Is it possible for three first years and a second year to construct a working rover within 3 weeks from scratch? Depends on how you define working…

Over the course of around 8 months, the team worked hard to design everything within the competition deadlines. Within our team of ten, there were three main sub-teams – Cargo (the robotic arm), Propulsion and Structures (wheels, motors and body) and Power and Comms (batteries, circuit management, Wi-Fi communication).

After initial designs had been completed, quick prototypes were made to validate our ideas – or rather, invalidate them! After many design revisions and many late nights, we submitted our finalised design which would determine whether we would progress to the competition final. And a couple of weeks later, we got the confirmation that we had passed to the final!

Unfortunately, due to many personal circumstances misaligning and competition constraints, it was not looking good for our team: we had around three weeks to construct and test the rover with two or three people in person able to work on the rover at any given time.

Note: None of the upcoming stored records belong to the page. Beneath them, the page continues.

(** The length of the maximal subpart at the start of an ill-formed [inp]: the
    longest start of an encoding, or one byte where there is none (section
    3.9.6 of the Unicode Standard). *)
Definition maximal_subpart (inp : list Z) (k : nat) : Prop :=
  (1 <= k <= length inp)%nat /\
  (initial (take k inp) \/ (k = 1%nat /\ ~ initial (take 1 inp))) /\
  forall m, (k < m <= length inp)%nat -> ~ initial (take m inp).

(** The contract of the repair, with [i] the input and [o] the output. *)
Inductive repaired : list Z -> list Z -> Prop :=
| repaired_end : repaired [] []
| repaired_good c i o : scalar c -> repaired i o -> repaired (put_scalar c ++ i) (put_scalar c ++ o)
| repaired_bad k i o :
    (forall c rest, scalar c -> i <> put_scalar c ++ rest) -> maximal_subpart i k ->
    repaired (drop k i) o -> repaired i (put_scalar 0xFFFD ++ o).

(** The test of the loop for the byte at position [good]. *)
Definition continues (b : Z) (good : nat) (low high : Z) : bool :=
  (b >=? (if (good =? 1)%nat then low else 0x80)) && (b <=? (if (good =? 1)%nat then high else 0xBF)).

Lemma good_bytes_cons b rest good len low high :
  good_bytes (b :: rest) good len low high =
  if (good <? len)%nat && continues b good low high
  then good_bytes rest (S good) len low high else good.
Proof. cbn [good_bytes]. unfold continues. rewrite andb_assoc. done. Qed.

Lemma good_bytes_bounds inp i len low high :
  let g := good_bytes inp i len low high in
  (i <= g)%nat /\ (g <= Nat.max i len)%nat /\ (g <= i + length inp)%nat.
Proof.
  cbv zeta. revert i. induction inp as [|b inp IH]; intros i; [cbn; lia|].
  rewrite good_bytes_cons. destruct (Nat.ltb_spec i len); cbn [andb length]; [|lia].
  destruct (continues _ _ _ _); [|lia]. specialize (IH (S i)). lia.
Qed.
(* ===== verification/CommandLine.v ===== *)
(** * CommandLine: the arguments of a Windows command line

    [anti_rt_split_command_line] of Utf.v against the quoting that the programs of
    Windows write: the splitter gives back every argument that was quoted, and its
    output fits the buffer that its comment promises. *)

From S2P Require Import Prelude Utf.

(** ** Quoting

    An argument in quotes: the backslashes before a quote are doubled and the quote
    takes one more, and those at the end are doubled before the closing quote. [n]
    counts the backslashes just read. *)
Fixpoint escaped (n : nat) (arg : list Z) : list Z :=
  match arg with
  | [] => replicate (2 * n) 92
  | c :: rest =>
      if c =? 92 then escaped (S n) rest
      else if c =? 34 then replicate (2 * n + 1) 92 ++ 34 :: escaped 0 rest
      else replicate n 92 ++ c :: escaped 0 rest
  end.

Definition quote (arg : list Z) : list Z := 34 :: escaped 0 arg ++ [34].

(** A text that stands for [arg]: the argument itself, where it is not empty and has
    no blank and no quote, or the argument in quotes. *)
Inductive spells (arg : list Z) : list Z -> Prop :=
| spells_bare : arg <> [] -> Forall (fun c => is_blank c = false /\ c <> 34) arg -> spells arg arg
| spells_quoted : spells arg (quote arg).

(** The name of the program, whose backslashes are its own. *)
Inductive spells_name (name : list Z) : list Z -> Prop :=
| name_bare : Forall (fun c => is_blank c = false /\ c <> 34) name -> spells_name name name
| name_quoted : Forall (fun c => c <> 34) name -> spells_name name (34 :: name ++ [34]).

(** A line of arguments, each after one blank or more. *)
Inductive line_of : list (list Z) -> list Z -> Prop :=
| line_end blanks : Forall (fun c => is_blank c = true) blanks -> line_of [] blanks
| line_arg arg text blanks args rest :
    spells arg text -> blanks <> [] -> Forall (fun c => is_blank c = true) blanks ->
    line_of args rest -> line_of (arg :: args) (blanks ++ text ++ rest).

We immediately set about redesigning and simplifying the rover to make it feasible to construct with the time and resources available to us. The largest change was probably to the rover structure which was originally set to be milled from aluminium angles and flat bars; with university mills almost completely booked up, we were forced to switch to a laser-cut plywood construction. As soon as this was finished, we began constructing the (most) critical subsystems. With labs only open until 5, we shifted over to our electronics team lead’s flat to construct the majority of the rover, and we tried our best to minimise our antisocial behaviour from our loud power tool usage late into the night!

With the competition in a few days, the rover was finally coming together. Around a week of consecutive British Weather moments (lots of rain) meant we had to submit our readiness videos demonstrating the core functionalities of our rover very last minute!

And finally, it was time to pack our suitcases and head to Airbus Stevenage for the first day of the competition, throwing in anything that might be remotely useful (lots of duct tape!). The following 24 hours were a very stressful 24 hours… plagued by integration hell we pulled an all-nighter the night before the competition trying to troubleshoot issues with the rover and this continued right up until it was our slot on the Mars yard!

And then – it was the moment of truth. Would the rover work? Up to this point, the rover had never been tested. And… success! We successfully connected to the rover and were able to control it remotely. However, unfortunately, issues arose, and we soon lost connection due to power issues with the onboard Raspberry Pi.

The second day was the vibrations test at RAL Space in which we fared surprisingly well. The few seconds as we approached our rover’s peak frequency during the high sine test were extremely nerve-wracking, but somehow our rover stayed intact! 

Not bad for a team of almost all first years! With the time and resources we had, we were pretty chuffed at what we were able to accomplish and while at times it was incredibly tough overall it was a great experience.